Source data:
Lemma runs_bind_at {A B} id (m : M spool A) (k : A → M spool B) s : runs (moves_at id) m s →
  (∀ a s1, m s = (Ret a, s1) → runs (moves_at id) (k a) s1) → runs (moves_at id) (mbind k m) s.
Proof. apply runs_bind. intros; by eapply moves_at_trans. Qed.

Lemma moves_refl id s : moves_at id s s.
Proof. by apply quiet_moves. Qed.

Lemma acknowledge_runs it r s : held it s → runs (moves_item it) (acknowledge_durable dump_time fault it r) s.
Proof.
  intros Hheld. unfold acknowledge_durable. apply runs_bind_at; [apply silent_runs, silent_raise_if|]. intros u s0 [Hd ->]%raise_if_inv.
  apply runs_bind_at; [apply silent_runs, silent_raise_if|]. intros u' s0 [Ha ->]%raise_if_inv. apply runs_bind_at; [apply silent_runs, silent_lift|].
  intros t s0 [Ht ->]%lift_inv. b2p. destruct (write_receipt_moves it r t s Hheld Hd Ha Ht) as [Hm Hr].
  apply runs_bind_at; [by apply access_runs|]. intros u'' s1 ->%access_inv. apply runs_bind_at.
  - apply access_runs. apply unlink_moves; [by destruct Hheld|]. by left.
  - intros. apply silent_runs. unfold unlink_state, unlink_accepted, touch. hush.
Qed.

Lemma spool_quarantine_runs it reason message d s : held it s → runs (moves_item it) (quarantine dump_time fault it reason message d) s.
Proof.
  intros Hheld. unfold quarantine. apply runs_bind_at; [apply silent_runs, silent_lift|]. intros t s0 [_ ->]%lift_inv.
  apply runs_bind_at; [apply silent_runs, silent_lift|]. intros st s0 [_ ->]%lift_inv.
  apply runs_bind_at; [apply silent_runs; by case_match|]. intros j s0 Hj. assert (s0 = s) as -> by (case_match; by inversion Hj). cbv zeta.
  apply runs_bind_at; [apply access_runs, put_quarantined_moves|]. intros u s1 ->%access_inv.
  apply runs_bind_at; [apply silent_runs, silent_lift|]. intros c s0 [_ ->]%lift_inv.
  apply runs_bind_at; [apply silent_runs, silent_access; done|]. intros u' s2 ->%access_inv. apply runs_bind_at.
  - apply access_runs, unlink_moves; [by destruct Hheld|]. right. cbn. apply elem_of_app. right. by left.
  - intros. apply silent_runs. unfold unlink_state, touch. hush.
Qed.

Lemma enqueue_runs b d s : ∃ id, runs (moves_at id) (enqueue sha256 validate_envelope_bytes dump_time read_receipt fromisoformat mtime fault b d) s.
Proof.
  unfold enqueue. destruct (validate_envelope_bytes b) as [v|e] eqn:Hv; [|exists ""; apply moves_refl]. exists (identity_spool_id sha256 v).
  apply runs_bind_at; [apply silent_runs, silent_lift|]. intros v' s0 [[= <-] ->]%lift_inv. cbv zeta.
  apply runs_bind_at; [apply silent_runs, silent_access; done|]. intros u s1 ->%access_inv.
  apply runs_bind_at; [apply silent_runs, silent_gets|]. intros o s0 [-> ->]%gets_inv. destruct (sp_envelopes _ !! _) as [raw|] eqn:He.
  - apply silent_runs. hush.
  - apply runs_bind_at; [apply silent_runs, silent_gets|]. intros r s0 [-> ->]%gets_inv.
    apply runs_bind_at; [apply silent_runs, silent_raise_if|]. intros u' s0 [Hr ->]%raise_if_inv. cbv zeta.
    apply runs_bind_at.
    + apply access_runs. apply write_envelope_moves with (v := v); [done..|]. by destruct (sp_receipts _ !! _).
    + intros. apply silent_runs. unfold write_state. hush.
Qed.

(** *** The pending items *)

Abbreviation pending_item_ := (pending_item sha256 validate_envelope_bytes dump_time read_receipt fromisoformat mtime fault).
Abbreviation pending_items_ := (pending_items sha256 validate_envelope_bytes dump_time read_receipt fromisoformat mtime fault).
Abbreviation pending_ := (pending sha256 validate_envelope_bytes dump_time read_receipt fromisoformat mtime fault).

Lemma silent_pending_item d id raw : silent (pending_item_ d id raw).
Proof.
  unfold pending_item, touch. apply silent_bind; [apply silent_try; [hush|intros e; by case_match]|]. intros v. hush.
Qed.

Lemma silent_pending_items d files : silent (pending_items_ d files).
Proof. induction files as [|[id raw] files IH]; [done|]. cbn. apply silent_bind; [apply silent_pending_item|]. intros o. apply silent_bind; [done|]. intros; hush. Qed.

Lemma silent_pending d : silent (pending_ d).
Proof. unfold pending. hush. apply silent_pending_items. Qed.

Lemma pending_item_inv d id raw s it s1 : pending_item_ d id raw s = (Ret (Some it), s1) → it_id it = id ∧ validate_envelope_bytes raw = Ret (it_validated it).
Proof.
  unfold pending_item. intros (v & s2 & Hv & E)%bind_ret_inv. apply bind_ret_inv in E as (u & s3 & [Hid ->]%raise_if_inv & E).
  apply bind_ret_inv in E as (st & s4 & _ & [E _]%mret_inv). assert (mk_SpoolItem id v st = it) as <- by (destruct (ss_next st); [case_match|]; congruence). split; [done|]. cbn.
  unfold try_except in Hv. destruct ((touch fault ;; lift (validate_envelope_bytes raw)) s) as [[v'|e] s5] eqn:E1.
  - apply bind_ret_inv in E1 as (u' & s6 & _ & [E1 ->]%lift_inv). by injection Hv as -> _.
  - destruct (exn_cls e == ProcessKilled); discriminate Hv.
Qed.
(* ===== verification/ConnectorIntakeSafety.v ===== *)
(** * ConnectorIntakeSafety: an acceptance is final

    What one call of [accept] may do, and executions of intake under any changes
    of the registry. *)

From S2P Require Import Prelude Time Json Uuid ConnectorContracts ConnectorDurability ConnectorIntake.

(** Two texts of one envelope: the same batch, payload and attested metadata. *)
Definition same_content (b : batch_row) (sub : AcceptanceSubmission) : bool :=
  (ba_id b == as_batch sub) && (ba_payload b == as_payload sub) && (ba_envelope b == as_envelope_sha256 sub).

Definition no_intake (registry : list registration) : intake := mk_intake registry [] [] [] [] [] [] 0.

Section safety.
Context (dump_time : datetime → string) (read_receipt : json → option ConnectorReceipt) (uuid4 : nat → UUID) (clock : nat → datetime).
Context (validate_envelope_bytes : Z → option Z → string → outcome (ValidatedEnvelope * ConnectorEnvelope)).
(** UUIDs have 128 bits. *)
Hypothesis uuid4_valid : ∀ n, valid_uuid (uuid4 n).
Hypothesis batch_valid : ∀ m n b v, validate_envelope_bytes m n b = Ret v → valid_uuid (ve_batch v.1).

Definition valid_receipt (r : ConnectorReceipt) : Prop := connector_receipt r = Ret r ∧ valid_uuid (cr_id r) ∧ valid_uuid (cr_batch r).
(** The keys are no more than the table may have. *)
Lemma few_keys (X : gset string) key (events : rate_table) : (size X ≤ max_keys)%nat → key ∈ X → (∀ k, k ∈ map fst events → k ∈ X) → NoDup (map fst events) →
  (length (dict_set key ([] : list Z) events) ≤ max_keys)%nat.
Proof.
  intros HX Hk Hall Hnd. rewrite <-(length_map fst). etrans; [|exact HX]. rewrite <-(size_list_to_set (C := gset string)) by (by apply dict_set_nodup).
  apply subseteq_size. intros k Hk'. apply elem_of_list_to_set in Hk'. rewrite dict_set_keys in Hk'. destruct (mem key _); [auto|].
  apply elem_of_app in Hk' as [?| ->%list_elem_of_singleton]; auto.
Qed.

Lemma exact_later t t' s : exact t s → t ≤ t' → exact t' s.
Proof.
  intros (Ho & Hall & Hq & Hg) Ht. split_and!; [done|intros p Hp; apply Hall in Hp; lia| |done]. intros k. destruct (Hq k) as (cut & ? & ?).
  exists cut. split; [lia|done].
Qed.

Lemma step_keys s c k : k ∈ map fst (rate_step s c).1 → k = c.1 ∨ k ∈ map fst s.1.
Proof.
  assert (∀ (v : list Z), k ∈ map fst (dict_set c.1 v s.1) → k = c.1 ∨ k ∈ map fst s.1) as Hd.
  { intros v. rewrite dict_set_keys. destruct (mem _ _); set_solver. }
  unfold rate_step, allow. destruct (limit <=? _)%nat; cbn [fst snd]; [apply Hd|]. destruct (max_keys <? _)%nat; [|apply Hd].
  intros Hk. apply (Hd (drop_old (c.2 - window) (queue_of c.1 s.1) ++ [c.2])%list). unfold forget_stale, dict_pop in Hk.
  apply list_elem_of_In, in_map_iff in Hk as (e & <- & He). apply filter_In in He as [He _]. apply list_elem_of_In. by apply in_map.
Qed.

Lemma exact_run (X : gset string) calls s t : (size X ≤ max_keys)%nat → (∀ c, c ∈ calls → c.1 ∈ X ∧ t ≤ c.2) → StronglySorted Z.le (map snd calls) →
  exact t s → (∀ k, k ∈ map fst s.1 → k ∈ X) → (length s.1 ≤ max_keys)%nat → NoDup (map fst s.1) →
  ∀ now, t ≤ now → (∀ c, c ∈ calls → c.2 ≤ now) → exact now (foldl rate_step s calls).
Proof.
  intros HX. revert s t. induction calls as [|c calls IH]; intros s t Hc Hs He Hk Hl Hn now Ht Hnow; [by eapply exact_later|]. cbn [foldl].
  cbn [map] in Hs. apply StronglySorted_inv in Hs as [Hs Hcs]. destruct (Hc c) as [Hcx Hct]; [by left|].
  apply (IH _ c.2); [|done| | | | |by apply Hnow; left|intros; apply Hnow; by right].
  - intros c' Hc'. split; [apply Hc; by right|]. rewrite Forall_forall in Hcs. apply Hcs, in_map. by apply list_elem_of_In.
  - apply (exact_step t); [done|done|]. by apply (few_keys X).
  - intros k [->|Hk']%step_keys; auto.
  - pose proof (allow_bounded c.1 c.2 s.1 Hl Hn) as [Ha _]. unfold rate_step. by destruct (allow _ _ _ _ _ _).
  - pose proof (allow_bounded c.1 c.2 s.1 Hl Hn) as [_ Ha]. unfold rate_step. by destruct (allow _ _ _ _ _ _).
Qed.
End calls.

Lemma granted_within_sublist key from to g g' : g `sublist_of` g' → (granted_within key from to g ≤ granted_within key from to g')%nat.
Proof. unfold granted_within. induction 1 as [|p g g' _ IH|p g g' _ IH]; cbn; [done| |]; destruct (_ && _ && _); cbn; lia. Qed.

(** In an orderly sequence of calls no window has too many grants. *)
Lemma granted_bounded max_keys limit window : (0 < limit)%nat → (0 < max_keys)%nat → 0 < window → ∀ (X : gset string) calls,
  (size X ≤ max_keys)%nat → (∀ c, c ∈ calls → c.1 ∈ X) → StronglySorted Z.le (map snd calls) →
  ∀ key from, (granted_within key from (from + window) (rate_run max_keys limit window calls).2 ≤ limit)%nat.
Proof.
  intros Hl Hm Hw X calls HX Hk Hs. destruct calls as [|c0 calls]; [intros; cbn; lia|].
  assert (exact limit window (foldr Z.max c0.2 (map snd (c0 :: calls))) (rate_run max_keys limit window (c0 :: calls))) as (_ & _ & _ & He); [|exact He].
  apply (exact_run max_keys limit window Hl Hm Hw X (c0 :: calls) _ c0.2); [done| |done| |by intros k ?%not_elem_of_nil|cbn; lia|apply NoDup_nil_2| |].
  - intros c Hc. split; [auto|]. cbn in Hs. apply StronglySorted_inv in Hs as [_ Hc0]. apply elem_of_cons in Hc as [->|Hc]; [done|].
    rewrite Forall_forall in Hc0. apply Hc0, in_map. by apply list_elem_of_In.
  - split_and!; [constructor|by intros p ?%not_elem_of_nil| |intros; cbn; lia]. intros k. exists (c0.2 - window). split; [lia|done].
  - cbn. lia.
  - clear. intros c Hc. induction (c0 :: calls) as [|x l IH]; [by apply not_elem_of_nil in Hc|]. cbn. apply elem_of_cons in Hc as [->|Hc]; [lia|]. specialize (IH Hc). lia.
Qed.

(** C24: The limiter's table never has more than max_keys keys, whoever calls and
    whenever: when there is no room for the key of a call that is allowed, another
    one is forgotten, and the call is on record.  As long as no more keys than
    that call, and the clock does not go back, a call is allowed exactly when
    fewer than [limit] calls of its key were allowed in the window that ends with
    it, so no window of that length ever has more than [limit]. *)
Theorem rate_limiter_is_exact max_keys limit window calls : (0 < limit)%nat → (0 < max_keys)%nat →
  let s := rate_run max_keys limit window calls in
  (length s.1 ≤ max_keys)%nat ∧
  (∀ key now ok events, allow max_keys key limit window now s.1 = (ok, events) →
    (length events ≤ max_keys)%nat ∧ (ok = true → hd_error (rev (queue_of key events)) = Some now)) ∧
  ∀ (X : gset string) key now, 0 < window → (size X ≤ max_keys)%nat → (∀ c, c ∈ (calls ++ [(key, now)])%list → c.1 ∈ X) →
    StronglySorted Z.le (map snd (calls ++ [(key, now)])%list) →
    (allow max_keys key limit window now s.1).1 = (granted_within key (now - window) now s.2 <? limit)%nat ∧
    ∀ k from, (granted_within k from (from + window) s.2 ≤ limit)%nat.
Proof.
  intros Hl Hm s. destruct (rate_run_bounded max_keys limit window Hl Hm calls) as [Hb Hnd]. split; [exact Hb|]. split.
  { intros key now ok events Ha. pose proof (allow_bounded max_keys limit window Hl Hm key now s.1 Hb Hnd) as [Hb' _]. rewrite Ha in Hb'.
    split; [exact Hb'|]. intros ->. by eapply allow_records. }
  intros X key now Hw HX Hk Hs.
  assert (StronglySorted Z.le (map snd calls) ∧ ∀ c, c ∈ calls → c.2 ≤ now) as [Hs' Hnow].
  { clear -Hs. induction calls as [|c calls IH]; [split; [constructor|]; by intros c ?%not_elem_of_nil|]. cbn in Hs. apply StronglySorted_inv in Hs as [Hs Hc].
    destruct (IH Hs) as [H1 H2]. rewrite map_app, Forall_app in Hc. destruct Hc as [Hc1 Hc2]. split; [by constructor|].
    intros c' [->|Hc']%elem_of_cons; [|auto]. by inversion Hc2. }
  destruct calls as [|c0 calls].
  - cbn in s. subst s. assert (exact limit window now ([], [])) as He.
    { split_and!; [constructor|by intros p ?%not_elem_of_nil| |intros; cbn; lia]. intros k. exists (now - window). split; [lia|done]. }
    split; [by apply exact_allow with (t := now)|]. intros. cbn. lia.
  - assert (exact limit window now s) as He.
    { apply (exact_run max_keys limit window Hl Hm Hw X (c0 :: calls) _ c0.2); [done| |done| |by intros k ?%not_elem_of_nil|cbn; lia|apply NoDup_nil_2|apply Hnow; by left|done].
      - intros c Hc. split; [apply Hk; set_solver|]. cbn in Hs'. apply StronglySorted_inv in Hs' as [_ Hc0]. apply elem_of_cons in Hc as [->|Hc]; [done|].
        rewrite Forall_forall in Hc0. apply Hc0, in_map. by apply list_elem_of_In.
      - split_and!; [constructor|by intros p ?%not_elem_of_nil| |intros; cbn; lia]. intros k. exists (c0.2 - window). split; [lia|done]. }
    split; [by apply exact_allow with (t := now)|apply He].
Qed.

(** Two callers; the second call of the first one within a minute is the last
    that two per minute allow. *)
Definition two_callers : list (string * Z) := [("a", 0); ("b", 10); ("a", 20); ("a", 30); ("b", 65)].

(** Three callers and room for two: [a] is forgotten when [c] calls. *)
Definition three_callers : list (string * Z) := [("a", 0); ("b", 10); ("c", 20)].

Lemma rate_limiter_is_exact_witness :
  (length (rate_run 2 2 60 three_callers).1 ≤ 2)%nat ∧ map fst (rate_run 2 2 60 three_callers).1 = ["b"; "c"] ∧
  (allow 16 "a" 2 60 70 (rate_run 16 2 60 two_callers).1).1 = true ∧
  (allow 16 "a" 2 60 70 (rate_run 16 2 60 two_callers).1).1 = (granted_within "a" (70 - 60) 70 (rate_run 16 2 60 two_callers).2 <? 2)%nat ∧
  ∀ k from, (granted_within k from (from + 60) (rate_run 16 2 60 two_callers).2 ≤ 2)%nat.
Proof.
  split; [apply (rate_limiter_is_exact 2 2 60 three_callers); lia|]. split; [vm_compute; reflexivity|]. split; [vm_compute; reflexivity|].
  destruct (rate_limiter_is_exact 16 2 60 two_callers) as (_ & _ & H); [lia|lia|].
  apply (H {["a"; "b"]} "a" 70); [lia|vm_compute; lia| |].
  - intros c Hc. unfold two_callers in Hc. set_solver.
  - unfold two_callers. cbn. repeat constructor; lia.
Defined.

▶ **WHAT IS EXPECTED**
What you return must be the lines above that run from the line with "Lemma spool_quarantine_runs it" to the line with "apply runs_bind_at; [apply silent_runs, silent_lift|]. intros st", inclusive, each copied exactly.

▶ **RESULT**
Lemma spool_quarantine_runs it reason message d s : held it s → runs (moves_item it) (quarantine dump_time fault it reason message d) s.
Proof.
  intros Hheld. unfold quarantine. apply runs_bind_at; [apply silent_runs, silent_lift|]. intros t s0 [_ ->]%lift_inv.
  apply runs_bind_at; [apply silent_runs, silent_lift|]. intros st s0 [_ ->]%lift_inv.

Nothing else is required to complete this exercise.